Recorded data:
(** C2.  In every run, when the caller is about to iterate over the
    intermediate index (line 135) it has returned from [feedPool.wait()],
    and every feed thunk had returned from its [articlePool.wait()] before:
    in neither pool is a thunk queued, held by the dispatcher, handed to a
    worker or running, both counters are zero, and no feed thunk exists that
    could still submit an article thunk. *)
Theorem flush_after_drain (tr : list label) (s : state) :
  exec tr init = Some s →
  mainThread s = MFlush →
  live (feedPool s) = 0 ∧ live (articlePool s) = 0 ∧
  pendingThunks (feedPool s) = 0%Z ∧ pendingThunks (articlePool s) = 0%Z ∧
  thunkQueue (feedPool s) = [] ∧ thunkQueue (articlePool s) = [] ∧
  (∀ workerID, running workerID (feedPool s) = None) ∧
  (∀ workerID, running workerID (articlePool s) = None) ∧
  (∀ workerID, Aggregator.feed_step parseFeed workerID s = None).
Proof.
  intros Hex Hm.
  pose proof (reachable_agg_inv _ _ _ _ _ _ _ Hex) as Hinv.
  assert (drained s) as Hd.
  { split; [|by right]. apply (ai_built _ _ Hinv). by rewrite Hm. }
  destruct (drained_live _ _ Hinv Hd) as [HlF HlA].
  pose proof (inv_live _ _ _ (ai_feed _ _ Hinv)) as H1.
  pose proof (inv_live _ _ _ (ai_article _ _ Hinv)) as H2.
  pose proof (inv_signalled _ _ _ (ai_article _ _ Hinv)) as H3.
  rewrite Hm in H1. simpl in H1.
  split_and!; try done; try lia.
  - apply length_zero_iff_nil. unfold live in HlF. lia.
  - apply length_zero_iff_nil. unfold live in HlA. lia.
  - intros workerID. by apply live_zero_not_running.
  - intros workerID. by apply live_zero_not_running.
  - intros workerID. unfold Aggregator.feed_step.
    by rewrite (live_zero_not_running _ workerID HlF).
Qed.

Exercise objective: The response must contain exactly the lines from the one with "pendingThunks (feedPool s)" through the last line of the material above, both ends included, and no others.

Answer section:
  pendingThunks (feedPool s) = 0%Z ∧ pendingThunks (articlePool s) = 0%Z ∧
  thunkQueue (feedPool s) = [] ∧ thunkQueue (articlePool s) = [] ∧
  (∀ workerID, running workerID (feedPool s) = None) ∧
  (∀ workerID, running workerID (articlePool s) = None) ∧
  (∀ workerID, Aggregator.feed_step parseFeed workerID s = None).
Proof.
  intros Hex Hm.
  pose proof (reachable_agg_inv _ _ _ _ _ _ _ Hex) as Hinv.
  assert (drained s) as Hd.
  { split; [|by right]. apply (ai_built _ _ Hinv). by rewrite Hm. }
  destruct (drained_live _ _ Hinv Hd) as [HlF HlA].
  pose proof (inv_live _ _ _ (ai_feed _ _ Hinv)) as H1.
  pose proof (inv_live _ _ _ (ai_article _ _ Hinv)) as H2.
  pose proof (inv_signalled _ _ _ (ai_article _ _ Hinv)) as H3.
  rewrite Hm in H1. simpl in H1.
  split_and!; try done; try lia.
  - apply length_zero_iff_nil. unfold live in HlF. lia.
  - apply length_zero_iff_nil. unfold live in HlA. lia.
  - intros workerID. by apply live_zero_not_running.
  - intros workerID. by apply live_zero_not_running.
  - intros workerID. unfold Aggregator.feed_step.
    by rewrite (live_zero_not_running _ workerID HlF).
Qed.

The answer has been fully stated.